The button generation uses my buttonhelper class. It provides some extension methods.

@ (Html. telerik (). Grid <customer> ()
. Name ( "  Customergrid  " )
. Enablecustombinding ( True )
. Databinding (BIND => bind. Ajax (). Select ( "  Listcustomerajax  " , " Customer  " ))
. Toolbar (toolbar => toolbar. Template
(
@ Html. Button ( "  Toolbareditrow  " , Ui_resources.listcustomer_editcustomerbutton,
Buttonhelper. setbuttondisability ( "  Toolbareditrow  " , "  Isadministrator  " ),
 New {Title = ui_resources.listcustomer_editcustomerbuttontooltip, @ class = "  Icon Edit  " })
+ "  <Span> & nbsp; </span>  " +
@ Html. Button ( "  Toolbaraddrow  " , Ui_resources.listcustomer_addnewcustomerbutton, buttonhelper. setbuttondisability ( " Toolbaraddrow  " , "  Isadministrator  " ), New {Title = ui_resources.listcustomer_addnewcustomerbuttontooltip, @ class = "  Icon add  " })
+ "  <Span> & nbsp; </span>  " +
@ Html. Button ("  Toolbardeleterow  " , Ui_resources.listcustomer_deletecustomerbutton, buttonhelper. setbuttondisability ( "  Toolbardeleterow  " , "  Isadministrator  " ), New {Title = ui_resources.listcustomer_deletecustomerbuttontooltip, @ class = "  Icon Delete  " })
))
...

When the button is displayed, we call buttonhelper. setbuttondisability to control the enable/disable status of the button. We can also use it to control the display and not display buttons.

MVC controller class Access Control

Some users may directly enter a URL in the browser to bypass menu permission control. We must add our rule-based permission management at the Controller level of MVC.

We add a new class ruleauthorizeattribute, which inherits from system. web. MVC. authorizeattribute, which uses the securityhelper function for security review. Because the Copyright Code is omitted, readers can use Google-related code.

We will set this property in the customercontroller class in the example program.

 
[Handleerror]
[Ruleauthorize (allow ="Isdatasteward")]
Public ClassCustomercontroller: basecontroller
{
}
 

Assume that the user we log on to does not have the datasteward or administrator role, but he attempts to directly enter URL: http: // localhost: 2967/customer in the browser.
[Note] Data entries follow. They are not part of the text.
Definition newTerm_json (t : NewTerm) : list (string * Json) :=
  [("language", JStr (nt_language t)); ("heard_variant", JStr (nt_heard_variant t));
   ("correct_form", JStr (nt_correct_form t))].

Definition handleAddTerm : M (World TermsPage) unit :=
  p <- get_view ;;
  try_catch
    (call (CreateUnknownTerm (newTerm_json (newTerm p)))
          (adm_createUnknownTerm Adm (newTerm_json (newTerm p))) ;;
     setNewTerm blank_term ;;
     setShowAddForm false ;;
     fire_and_forget loadTerms)
    (fun err => console_error "Failed to add term:" err).

Definition terms_screen (p : TermsPage) : Screen :=
  if terms_loading p then LoadingText else Table (length (terms p)).

(** *** Analytics page *)

Definition setData (v : option AnalyticsData) : M (World AnalyticsPage) unit :=
  on_view (fun p => mkAnalyticsPage v (analytics_loading p)).
Definition setAnalyticsLoading (v : bool) : M (World AnalyticsPage) unit :=
  on_view (fun p => mkAnalyticsPage (data p) v).

Definition loadAnalytics : M (World AnalyticsPage) unit :=
  try_finally
    (try_catch
       (result <- call GetAnalytics (adm_getAnalytics Adm) ;;
        setData (Some result))
       (fun err => console_error "Failed to load analytics:" err))
    (setAnalyticsLoading false).
(** * Daemon: the message lifecycle orchestrator

    A shallow embedding of [packages/daemon/src/daemon.ts] and of the
    generation helpers of [llm.ts] (class [Daemon]: model and tool
    registries, the remote tool client, signing and approvals, the hook
    callback, and the two message pipelines), with the properties of the
    specification stated over it.

    Conventions.
    - A JavaScript string is a [string] holding its UTF-8 bytes.
    - A thrown [Error] is a [JSError]; [`${e}`] is [error_toString].
    - [async] code runs in a state-and-exception monad [M]: the state
      carries the log of network events, the lifecycle container and the
      counters of the identifier source and of the clock.  The fan-out of a
      stage ([Promise.all] over [callTool] promises) is sequenced left to
      right; the interleaving of concurrent sessions is not modelled.
    - A streamed generation is a tree of what the model does
      ([TextStream]): chunks of text, and requests for tools, which the
      streaming adapter answers by running [execute].  The state after
      [messageWithTools] is the state once its subscription is over; the
      container it returns is the one the caller finds when the wait
      ends, which the thirty-second timer may end first.
    - What lies outside the repository (the MCP servers, the model
      provider, [nanoid], the clock, [nacl.sign.detached]) is an oracle:
      a field of [Env]. *)

From Stdlib Require Import Strings.String Strings.Ascii Strings.Byte.
From Stdlib Require Import List Bool Arith NArith ZArith Lia DecimalString.
Import ListNotations.
Set Warnings "-register-all".
Local Open Scope string_scope.
Local Open Scope list_scope.

(* ================================================================== *)
(** ** JavaScript values *)

Module JS.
The new filter controls the permission management of direct URLs.

Button Display Control

 

Design Features

1) The architecture is rule-based and easy to configure, with the tedious database table design omitted (User Role and other information can be implemented using membership)

2) Rules can be stored in the database and imported into the Cache during system initialization. Subsequent user permission management is completely out of the database, improving the overall system performance.

3) Rules can be adapted to menu items, page controls, and business logic components to achieve permission management at all levels and levels of the system. Development Code follows the unified mode.

4) In actual applications, you can add page maintenance rules and role ing relationships so that the roles are unrestricted, you can pre-define individual access rules for menu items with the same permission control or control groups,

The system only needs to add a new rule and maintain the role group corresponding to the rule to achieve dynamic control.